The Bank of England raised interest rates again last week. The 0.5% jump means that the base rate is set at 1.75%. Analysts are forecasting that we aren’t done yet, with a year-end rate as high as 2.5% not out of the question. Even though I’m worried about the rate path, I know that there are some top shares to buy that are resilient and some that even benefit from higher rates.
Stocks that gain on higher rates
It doesn’t surprise me to see the major banks in the black over the past few months. For example, in the past three months the shares of Barclays, HSBC and NatWest are all up at least 6%. Clearly, I need to take into account longer-term performance metrics as well. But there’s a definite correlation between the rate hikes in the past few months and the banking sector gains. This is why I want to buy shares in this sector.
It’s not just the benefit from the UK rate movements, but also from around the world. Last month, the US Federal Reserve raised rates by 0.75%, with the European Central Bank also bumping the base rate up by 0.5%. This supports the truly global banks that have a presence in all these markets, such as HSBC.
The reason why banks do well here is due to the increase in the net interest margin. For example, mortgage rates have been rising significantly. However, the interest paid on my current account hasn’t changed at all. So the margin that the bank is making has increased so far in 2022, as it is pushing the rate charged for loans higher but not increasing the rate paid on assets. The spread between the two is the net interest margin.
Resilient shares to buy
I think that having exposure to banking stocks is a smart play for my portfolio. However, I don’t want to be overly concentrated in just one sector. Therefore, I also want to include stocks that might not rally on interest rate moves, but can at least stay supported.

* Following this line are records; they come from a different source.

Lemma write_random_state_spec v c :
  ∃ j, write_random_state v c = (Ok (), set_cpu_journal j (set_random_state v c)).
Proof. unfold write_random_state, mbind, M_mbind, gets, modify. apply journaled_spec. Qed.

(** ** Accesses keep a CPU well formed *)

Lemma direct_register_index_lt s i : direct_register_index s = Some i → (i < REGISTER_COUNT)%nat.
Proof.
  unfold direct_register_index, RETURN_ADDRESS_REGISTER, STACK_POINTER_REGISTER, REGISTER_COUNT.
  repeat case_match; [intros [= <-]; lia..|].
  intros Hi. apply bind_Some in Hi as (z & Hz & Hi).
  apply bind_Some in Hz as (r & _ & Hz%parse_unsigned_range).
  destruct (Z.ltb_spec z (Z.of_nat 18)); [|done]. injection Hi as <-. lia.
Qed.

Lemma register_index_of_lt c s i : register_index_of c s = Ok i → (i < REGISTER_COUNT)%nat.
Proof.
  unfold register_index_of. destruct (direct_register_index _) eqn:E.
  - intros [= <-]. by eapply direct_register_index_lt.
  - case_match; [|done]. intros Hi. outcome_inv. subst i.
    match goal with H : _ && _ = true |- _ => apply andb_prop in H as [? ?] end.
    unfold REGISTER_COUNT in *. lia.
Qed.

Lemma register_index_of_no_panic c s :
  length (registers c) = REGISTER_COUNT → register_index_of c s ≠ Panic.
Proof.
  intros Hl. unfold register_index_of. destruct (direct_register_index _); [done|].
  case_match eqn:E; [|done]. apply bind_Some in E as (r & _ & Hr%direct_register_index_lt).
  rewrite <-Hl in Hr. apply lookup_lt_is_Some_2 in Hr as [x ->]. simpl. by case_match.
Qed.

Lemma value_of_no_panic kb c s :
  length (registers c) = REGISTER_COUNT → value_of kb c s ≠ Panic.
Proof.
  intros Hl. unfold value_of. destruct (register_index_of c s) as [i|e|] eqn:E.
  - apply register_index_of_lt in E. rewrite <-Hl in E.
    by apply lookup_lt_is_Some_2 in E as [x ->].
  - apply resolve_number_no_panic.
  - by apply register_index_of_no_panic in E.
Qed.

Lemma checked_address_Ok v len label a :
  checked_address v len label = Ok a → 0 ≤ a < len.
Proof.
  unfold checked_address. intros H. outcome_inv.
  match goal with H : (_ <=? _) = false |- _ => apply Z.leb_gt in H end. subst a.
  pose proof (to_usize_nonneg (f_trunc v)). lia.
Qed.

Lemma checked_address_no_panic v len label : checked_address v len label ≠ Panic.
Proof. unfold checked_address. by repeat case_match. Qed.

Section safety.
Context (nd : nat).
Local Abbreviation ok := (cpu_ok nd).

Lemma cpu_ok_set_cpu_journal j c : ok c → ok (set_cpu_journal j c).
Proof. by intros [? ? ? ?]. Qed.

Lemma safe_observes {A} (m : CM A) f (Q : A → Prop) :
  observes m f → (∀ c, ok c → match f c with Ok a => Q a | Err _ => True | Panic => False end) →
  safe ok m Q.
Proof.
  intros Hm Hf c Hc. destruct (Hm c) as [j ->]. specialize (Hf c Hc).
  destruct (f c); simpl; [split; [|done]|..]; try done; by apply cpu_ok_set_cpu_journal.
Qed.

Lemma safe_read_register i : (i < REGISTER_COUNT)%nat → safe ok (read_register i) any.
Proof.
  intros Hi. eapply safe_observes; [apply observes_read_register|]. intros c Hc.
  rewrite <-(cpu_ok_registers _ _ Hc) in Hi. by apply lookup_lt_is_Some_2 in Hi as [x ->].
Qed.

Lemma safe_read_stack a : 0 ≤ a < Z.of_nat STACK_SIZE → safe ok (read_stack a) any.
Proof.
  intros Ha. eapply safe_observes; [apply observes_read_stack|]. intros c Hc.
  assert (Z.to_nat a < length (stack c))%nat as H by (rewrite (cpu_ok_stack _ _ Hc); lia).
  by apply lookup_lt_is_Some_2 in H as [x ->].
Qed.

Lemma safe_register_index s : safe ok (register_index s) (λ i, i < REGISTER_COUNT)%nat.
Proof.
  eapply safe_observes; [apply observes_register_index|]. intros c Hc.
  destruct (register_index_of c s) eqn:E; [by eapply register_index_of_lt|done|].
  by apply register_index_of_no_panic in E; [|apply (cpu_ok_registers _ _ Hc)].
Qed.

For example, I want to buy shares with little debt on the books. In the latest annual report, IG Group noted long-term borrowings of £299.2m. Yet liquid assets stood at just over £2bn. So even with rate increases, I’m not concerned about the size of the loans on the balance sheet. I think the company will be able to operate without any issues even if interest rates shoots higher still.
Another line of thinking I have is to target a business that shouldn’t be overly impacted by consumer spending drying up. National Grid is a utility company that provides electricity and gas to customers. Higher rates may not be a positive for the business, but they aren’t a large negative either. I’m going to pay my utility bills even if I have to cut back spending in other areas. So I’d imagine that revenue for the business should hold firm in the coming year or so.
Future rate moves are difficult to predict, so just because I think I’ll buy the above stocks doesn’t mean that it’ll work out perfectly. But it does help me feel better about protecting my portfolio.